The guitarist, composer and producer Pete Townshend was born on 19 May 1945. The son of two musicians, he attended Acton County Grammar School, where he became friends with his future bandmates John Entwistle and Roger Daltrey. In 1959, the trio formed a band, the Detours, with Townshend on guitar, Entwistle on bass and Daltrey on lead vocals. Three years later they hired the drummer Keith Moon, and the band released one single, "I'm the Face", as the High Numbers, before relaunching as The Who. Their first single, "I Can't Explain", reached the UK Top 10 in 1965.

The Who embraced the album market with Townshend's "rock operas" Tommy (1969) and Quadrophenia(1973). Moon died in 1978, and since the early Eighties the band have performed sporadically. In 1980, Townshend released his first solo album, Empty Glass. In 1983, he became associate editor at Faber & Faber, and in 1985 he published a collection of stories, White City. He still tours and records, both with The Who and as a solo artist. He has three children, and lives in Cornwall and Richmond.

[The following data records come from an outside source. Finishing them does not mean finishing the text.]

(* ===== verification/AddressSpace.v ===== *)
(** * Address spaces

    lib/Core/AddressSpace.cpp and AddressSpace.h: the memory of a path is an immutable tree
    from memory objects, ordered by address, to their states. Forked paths share the
    states; the key [cowKey] tells which of them a path may write in place. A pointer is
    resolved to the objects it may point to by asking the solver. *)
From stdpp Require Import base gmap list strings numbers.
From Stdlib Require Import ZArith Lia.
From S2P Require Import Prelude ExprData ExprCreate Memory ImmTree.

Module AddressSpace.
Import Expr Create Memory.

(** ** Data *)
(** An [ObjectHolder] is the address of an [ObjectState] in the heap of the executor. *)
Abbreviation ObjectPair := (MemoryObject * Z)%type.
Definition MemoryObjectLT (a b : MemoryObject) : bool := address a <? address b.
(** The object that stands for an address in searches, [MemoryObject(uint64_t)]. *)
Definition hack (a : Z) : MemoryObject := MkMO 0 a 0 false.
Definition no_pair : ObjectPair := (hack 0, 0).

Record AddressSpace : Type := MkSpace {
  cowKey : Z;
  objects : ImmTree.Node ObjectPair
}.
(** The object states in use, and the next address. *)
Record Heap : Type := MkHeap { states : gmap Z ObjectState; next : Z }.

Definition deref_state (h : Heap) (p : Z) : result ObjectState :=
  match states h !! p with Some o => Ret o | None => Stop MemError end.
Definition put_state (h : Heap) (p : Z) (o : ObjectState) : Heap := MkHeap (<[p := o]> (states h)) (next h).
(** [new ObjectState] *)
Definition new_state (h : Heap) (o : ObjectState) : Z * Heap := (next h, MkHeap (<[next h := o]> (states h)) (next h + 1)).

Definition map_replace : ObjectPair -> ImmTree.Node ObjectPair -> ImmTree.Node ObjectPair :=
  ImmTree.replace fst MemoryObjectLT no_pair.
Definition map_remove : MemoryObject -> ImmTree.Node ObjectPair -> ImmTree.Node ObjectPair :=
  ImmTree.remove fst MemoryObjectLT no_pair.
Definition map_lookup : MemoryObject -> ImmTree.Node ObjectPair -> option ObjectPair := ImmTree.lookup fst MemoryObjectLT.
Definition map_previous : MemoryObject -> ImmTree.Node ObjectPair -> option ObjectPair :=
  ImmTree.lookup_previous fst MemoryObjectLT.

(** ** Bindings *)
Definition empty_space : AddressSpace := MkSpace 1 ImmTree.terminator.
(** The copy constructor: the key of the original changes, too. *)
Definition copy_space (b : AddressSpace) : AddressSpace * AddressSpace :=
  let key := u32 (cowKey b + 1) in (MkSpace key (objects b), MkSpace key (objects b)).

Definition bindObject (h : Heap) (s : AddressSpace) (mo : MemoryObject) (os : Z) : result (Heap * AddressSpace) :=
  o ← deref_state h os;
  if negb (copyOnWriteOwner o =? 0) then Stop AssertFailed
  else Ret (put_state h os (set_owner (cowKey s) o), MkSpace (cowKey s) (map_replace (mo, os) (objects s))).
Definition unbindObject (s : AddressSpace) (mo : MemoryObject) : AddressSpace :=
  MkSpace (cowKey s) (map_remove mo (objects s)).
Definition findObject (s : AddressSpace) (mo : MemoryObject) : option Z := snd <$> map_lookup mo (objects s).
(** The writable state, and what changed. *)
Definition getWriteable (h : Heap) (s : AddressSpace) (mo : MemoryObject) (os : Z) : result (Z * Heap * AddressSpace) :=
  o ← deref_state h os;
  if readOnly o then Stop AssertFailed
  else if cowKey s =? copyOnWriteOwner o then Ret (os, h, s)
  else
    n ← copy_ObjectState o;
    let (p, h) := new_state h (set_owner (cowKey s) n) in
    Ret (p, h, MkSpace (cowKey s) (map_replace (mo, p) (objects s))).

(** ** Constant addresses *)
Definition resolveOne_const (s : AddressSpace) (address : Z) : option ObjectPair :=
  match map_previous (hack address) (objects s) with
  | Some res =>
      let mo := res.1 in
      if ((mo_size mo =? 0) && (address =? Memory.address mo)) || (u64 (address - Memory.address mo) <? mo_size mo)
      then Some res else None
  | None => None
  end.

(** ** Symbolic addresses *)
Section Resolve.
Context {ap : APInt} (ConstArrayOpt : bool) (pointerWidth : Z).

Definition getBaseExpr (mo : MemoryObject) : result expr := create_Constant (address mo) pointerWidth.
Definition getSizeExpr (mo : MemoryObject) : result expr := create_Constant (mo_size mo) pointerWidth.
Definition getOffsetExpr (mo : MemoryObject) (pointer : expr) : result expr :=
  b ← getBaseExpr mo; create_binary ConstArrayOpt Sub pointer b.
Definition getBoundsCheckOffset (mo : MemoryObject) (offset : expr) : result expr :=
  if mo_size mo =? 0 then create_binary ConstArrayOpt Eq offset (Constant pointerWidth 0)
  else s ← getSizeExpr mo; create_binary ConstArrayOpt Ult offset s.
Definition getBoundsCheckPointer (mo : MemoryObject) (pointer : expr) : result expr :=
  o ← getOffsetExpr mo pointer; getBoundsCheckOffset mo o.

(** The solver under the constraints of the state: [None] if a query fails. *)
Context (getValue : expr -> option Z) (mayBeTrue mustBeTrue : expr -> option bool).

(** *** [resolveOne]: the answer ([None]: a query failed), with [success] and [result] *)
Abbreviation iter := (ImmTree.iterator ObjectPair).

Fixpoint resolveOne_back (fuel : nat) (pointer : expr) (begin oi : iter) : result (option (option ObjectPair)) :=
  match fuel with
  | O => Stop OutOfFuel
  | S fuel =>
      if ImmTree.iterator_eqb oi begin then Ret (Some None)
      else
        oi ← ImmTree.iterator_prev oi;
        v ← ImmTree.deref oi;
        inBounds ← getBoundsCheckPointer v.1 pointer;
        match mayBeTrue inBounds with
        | None => Ret None
        | Some true => Ret (Some (Some v))
        | Some false =>
            b ← getBaseExpr v.1;
            above ← create_binary ConstArrayOpt Uge pointer b;
            match mustBeTrue above with
            | None => Ret None
            | Some true => Ret (Some None)
            | Some false => resolveOne_back fuel pointer begin oi
            end
        end
  end.
Fixpoint resolveOne_forth (fuel : nat) (pointer : expr) (end_ oi : iter) : result (option (option ObjectPair)) :=
  match fuel with
  | O => Stop OutOfFuel
  | S fuel =>
      if ImmTree.iterator_eqb oi end_ then Ret (Some None)
      else
        v ← ImmTree.deref oi;
        b ← getBaseExpr v.1;
        below ← create_binary ConstArrayOpt Ult pointer b;
        match mustBeTrue below with
        | None => Ret None
        | Some true => Ret (Some None)
        | Some false =>
            inBounds ← getBoundsCheckPointer v.1 pointer;
            match mayBeTrue inBounds with
            | None => Ret None
            | Some true => Ret (Some (Some v))
            | Some false => oi ← ImmTree.iterator_next oi; resolveOne_forth fuel pointer end_ oi
            end
        end
  end.
Definition resolveOne (fuel : nat) (s : AddressSpace) (pointer : expr) : result (option (option ObjectPair)) :=
  match pointer with
  | Constant _ a => Ret (Some (resolveOne_const s a))
  | _ =>
      match getValue pointer with
      | None => Ret None
      | Some example =>
          let search :=
            oi ← ImmTree.upper_bound fst MemoryObjectLT (hack example) (objects s);
            begin ← ImmTree.begin_ (objects s);
            end_ ← ImmTree.end_ (objects s);
            r ← resolveOne_back fuel pointer begin oi;
            match r with
            | Some None => resolveOne_forth fuel pointer end_ oi
            | _ => Ret r
            end in
          match map_previous (hack example) (objects s) with
          | Some res => if u64 (example - address res.1) <? mo_size res.1 then Ret (Some (Some res)) else search
          | None => search
          end
      end
  end.

(** *** [resolve]: is the list incomplete, and the list *)
Context (maxResolutions : Z).
(** Has the time run out, at the n-th check? *)
Context (expired : nat -> bool).

(** An object is added to [rl]; [Some b]: the function returns [b]. *)
Definition add_resolution (v : ObjectPair) (inBounds : expr) (rl : list ObjectPair) : option bool * list ObjectPair :=
  let rl := rl ++ [v] in
  let size := Z.of_nat (length rl) in
  (if size =? 1 then
     match mustBeTrue inBounds with
     | None => Some true
     | Some true => Some false
     | Some false => None
     end
   else if size =? maxResolutions then Some true else None, rl).

Fixpoint resolve_back (fuel k : nat) (pointer : expr) (begin oi : iter) (rl : list ObjectPair) :
    result (option bool * nat * list ObjectPair) :=
  match fuel with
  | O => Stop OutOfFuel
  | S fuel =>
      if ImmTree.iterator_eqb oi begin then Ret (None, k, rl)
      else
        oi ← ImmTree.iterator_prev oi;
        v ← ImmTree.deref oi;
        if expired k then Ret (Some true, k, rl)
        else
          inBounds ← getBoundsCheckPointer v.1 pointer;
          match mayBeTrue inBounds with
          | None => Ret (Some true, k, rl)
          | Some may =>
              let (ret, rl) := if may : bool then add_resolution v inBounds rl else (None, rl) in
              match ret with
              | Some b => Ret (Some b, k, rl)
              | None =>
                  b ← getBaseExpr v.1;
                  above ← create_binary ConstArrayOpt Uge pointer b;
                  match mustBeTrue above with
                  | None => Ret (Some true, k, rl)
                  | Some true => Ret (None, S k, rl)
                  | Some false => resolve_back fuel (S k) pointer begin oi rl
                  end
              end
          end
  end.
Fixpoint resolve_forth (fuel k : nat) (pointer : expr) (end_ oi : iter) (rl : list ObjectPair) :
    result (bool * list ObjectPair) :=
  match fuel with
  | O => Stop OutOfFuel
  | S fuel =>
      if ImmTree.iterator_eqb oi end_ then Ret (false, rl)
      else
        v ← ImmTree.deref oi;
        if expired k then Ret (true, rl)
        else
          b ← getBaseExpr v.1;
          below ← create_binary ConstArrayOpt Ult pointer b;
          match mustBeTrue below with
          | None => Ret (true, rl)
          | Some true => Ret (false, rl)
          | Some false =>
              inBounds ← getBoundsCheckPointer v.1 pointer;
              match mayBeTrue inBounds with
              | None => Ret (true, rl)
              | Some may =>
                  let (ret, rl) := if may : bool then add_resolution v inBounds rl else (None, rl) in
                  match ret with
                  | Some b => Ret (b, rl)
                  | None => oi ← ImmTree.iterator_next oi; resolve_forth fuel (S k) pointer end_ oi rl
                  end
              end
          end
  end.
Definition resolve (fuel : nat) (s : AddressSpace) (pointer : expr) : result (bool * list ObjectPair) :=
  match pointer with
  | Constant _ a => Ret (false, match resolveOne_const s a with Some res => [res] | None => [] end)
  | _ =>
      match getValue pointer with
      | None => Ret (true, [])
      | Some example =>
          oi ← ImmTree.upper_bound fst MemoryObjectLT (hack example) (objects s);
          begin ← ImmTree.begin_ (objects s);
          end_ ← ImmTree.end_ (objects s);
          r ← resolve_back fuel 0 pointer begin oi [];
          match r with
          | (Some b, _, rl) => Ret (b, rl)
          | (None, k, rl) => resolve_forth fuel k pointer end_ oi rl
          end
      end
  end.
End Resolve.

(** ** Several address spaces *)
Record World : Type := MkWorld { heap : Heap; spaces : list AddressSpace }.
Inductive operation : Type :=
| NewSpace
| Fork (s : nat)
| Bind (s : nat) (mo : MemoryObject) (os : ObjectState)
| Unbind (s : nat) (mo : MemoryObject)
| Write (s : nat) (mo : MemoryObject) (f : ObjectState -> ObjectState).

Definition space_at (w : World) (i : nat) : result AddressSpace :=
  match spaces w !! i with Some s => Ret s | None => Stop MemError end.
(** A change of an object's content; the owner is the address space's affair. *)
Definition change (f : ObjectState -> ObjectState) (o : ObjectState) : ObjectState :=
  set_owner (copyOnWriteOwner o) (f (set_owner 0 o)).

Definition run_operation (op : operation) (w : World) : result World :=
  match op with
  | NewSpace => Ret (MkWorld (heap w) (spaces w ++ [empty_space]))
  | Fork i =>
      s ← space_at w i;
      let (b, s) := copy_space s in
      Ret (MkWorld (heap w) (<[i := b]> (spaces w) ++ [s]))
  | Bind i mo os =>
      s ← space_at w i;
      let (p, h) := new_state (heap w) os in
      hs ← bindObject h s mo p;
      Ret (MkWorld hs.1 (<[i := hs.2]> (spaces w)))
  | Unbind i mo =>
      s ← space_at w i;
      Ret (MkWorld (heap w) (<[i := unbindObject s mo]> (spaces w)))
  | Write i mo f =>
      s ← space_at w i;
      match map_lookup mo (objects s) with
      | None => Stop MemError
      | Some (mo, p) =>
          phs ← getWriteable (heap w) s mo p;
          let '(p, h, s) := phs in
          o ← deref_state h p;
          Ret (MkWorld (put_state h p (change f o)) (<[i := s]> (spaces w)))
      end
  end.
Fixpoint run_operations (ops : list operation) (w : World) : result World :=
  match ops with [] => Ret w | op :: ops => w ← run_operation op w; run_operations ops w end.
Definition no_spaces : World := MkWorld (MkHeap ∅ 1) [].
End AddressSpace.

You once publicly instructed the Rolling Stones not to grow old gracefully. What about Pete Townshend? Are you glad you didn't die before you got old?

Nick MacGregor, by e-mail

Ah hypocrisy! Does the questioner believe I am looking graceful? I feel like a wreck after five Who shows in the past week. Recently, I did my stint as an editor at Faber and Faber, and even that didn't feel graceful. How was I to know that the literary fraternity live harder, faster and more illicitly than rock stars?

Your rock opera Lifehouse predicted the internet in 1971. What's going to happen in 30 years' time?

Charlotte Harper, London

Easy. The internet will disappear and be replaced by religion. We will certainly have no need for wire.

What are your observations on your generation as it approaches its seventh decade?

Simon Johns, Great Yarmouth

As the young men on the street stealing younger boys' mobile phones are about the age of my grandchildren (if I had any), I think that my generation (and the one after it) weren't hard enough on bullying. Maybe this is something we felt was a good thing at the time because we are war babies, born in a climate of international bullying.

Pete Townshend: mod or rocker?

Nicole Greaves, by e-mail

Mod. Never ridden a motorbike. But I don't hate rockers, or bikers. I'm more interested in besuited style. I am a fashion victim to this day.

When you meet Keith Moon in the afterlife, what will your first words of greeting be?

John Kubow, Birmingham

You owe me £5,000 back-rent. (He died in a flat I rented for him from Harry Nilsson.)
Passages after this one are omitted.